- **What to do**
Sift the listing for lines that hold the string "destruct" and pull them out.
"""
Lemma session_arrives p e base l w : session_base w -> represents base l w ->
  event_ok (Arrives p e) ->
  exists w', session_exec (Arrives p e) w = (Ok tt, w') /\ session_base w' /\
    represents base (ledger_step l (Arrives p e)) w' /\
    exists d, sent_ w' = sent_ w ++ [d] /\ acks d (p, e).
Proof.
  intros [Ha Hr Hm Hup Hb Hs] [R1 R2 R3 R4] (Hp & Hf & Hty & He & Hv).
  cbn [session_exec].
  rewrite (server_gets_packet note_delivery p e w (active_mode _ Ha)) by done.
  set (w0 := noted_clear e (hearing e w)). pose proof (hearing_same e w) as [S1 S2 S3 S4 S5 S6].
  assert (active_base w0) as Ha0.
  { destruct Ha as [A1 A2 A3 A4]. split; unfold w0, noted_clear, rm in *; cbn; rewrite ?S2; try done.
    change (mode_ (hearing e w) = BASE_STATION). by rewrite (socket_mode _ _ (hearing_same e w)). }
  assert (socket_up (transport_ w0)) as Hup0 by (by apply (socket_still_up _ _ (hearing_same e w))).
  destruct (process_active p e w0 Ha0 Hty He (reachable_up _ _ (active_mode _ Ha0) Hup0 Hv)) as
    (w1 & Hrun & Ha1 & Htr & Hseq1 & Happ & Hsent & Hrun1 & Hfb & Hnow & [Hsr Hsc] & Hacked).
  unfold run_state. rewrite Hrun. cbn [snd]. pose proof (server_rearmed_same w1) as [T1 T2 T3 T4 T5 T6].
  assert (rm (server_rearmed w1) = rm w1) as Trm by (unfold rm; by rewrite T2).
  assert (rm w0 = rm w) as Hrm0 by (unfold w0, noted_clear, rm; cbn; by rewrite S2).
  rewrite Hrm0 in *. assert (app_ w0 = app_ w) as Hw0 by exact S6. rewrite Hw0 in Happ.
  eexists. split; [reflexivity|]. split_and!.
  - destruct Ha1 as [B1 B2 B3 B4]. split.
    + split; rewrite ?(socket_mode _ _ (server_rearmed_same w1)), ?T2, ?Trm; done.
    + rewrite T2, Hrun1. unfold w0, noted_clear. cbn. by rewrite S2.
    + by rewrite Trm, Hsr.
    + apply (socket_still_up _ _ (server_rearmed_same w1)). by rewrite Htr.
    + intros key. unfold frame_buffer. rewrite T2, Hfb. unfold w0, noted_clear. cbn. rewrite S2.
      destruct (decide (key = get_endpoint_key e)) as [->|Hne]; [by rewrite lookup_insert_eq|].
      rewrite lookup_insert_ne by congruence. apply Hb.
    + rewrite T2, Hseq1. apply u8_range.
  - specialize (R1 e (sequence_ (header_ p)) He) as Hdup. rewrite Hdup in Happ.
    assert (forall e' s', endpoint_ok e' -> has_acked_sequence s' e' (rm (server_rearmed w1)) =
      bool_decide ((e', s') ∈ (e, sequence_ (header_ p)) :: seen l)) as Hseen.
    { intros e' s' He'. rewrite Trm, Hacked, R1, <- bool_decide_or by done. apply bool_decide_ext.
      rewrite elem_of_cons. split; (intros [H|H]; [left|right; exact H]); [by destruct H as [-> ->]|].
      by injection H. }
    cbn [ledger_step]. destruct (bool_decide_reflect ((e, sequence_ (header_ p)) ∈ seen l)) as [Hin|Hin].
    + split; rewrite ?Trm, ?Hsc, ?T4, ?Hnow, ?T6, ?Happ, ?app_nil_r; try done; [|by rewrite R3, <- S4].
      intros e' s' He'. rewrite <- Trm, Hseen by done. apply bool_decide_ext. rewrite elem_of_cons.
      split; [|by right]. intros [->|H]; done.
    + split; cbn [seen cleared clock passed]; rewrite ?T4, ?Hnow, ?T6, ?Happ; [done| | |].
      * by rewrite Trm, Hsc.
      * by rewrite R3, <- S4.
      * by rewrite R4, <- app_assoc.
  - eexists. split; [rewrite T3, Hsent; f_equal; exact S3|]. apply acks_next; [done|].
    unfold w0, noted_clear. cbn. by rewrite S2.
Qed.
"""
- **Written solution**
  { destruct Ha as [A1 A2 A3 A4]. split; unfold w0, noted_clear, rm in *; cbn; rewrite ?S2; try done.
  destruct (process_active p e w0 Ha0 Hty He (reachable_up _ _ (active_mode _ Ha0) Hup0 Hv)) as
  - destruct Ha1 as [B1 B2 B3 B4]. split.
      destruct (decide (key = get_endpoint_key e)) as [->|Hne]; [by rewrite lookup_insert_eq|].
      rewrite elem_of_cons. split; (intros [H|H]; [left|right; exact H]); [by destruct H as [-> ->]|].
    cbn [ledger_step]. destruct (bool_decide_reflect ((e, sequence_ (header_ p)) ∈ seen l)) as [Hin|Hin].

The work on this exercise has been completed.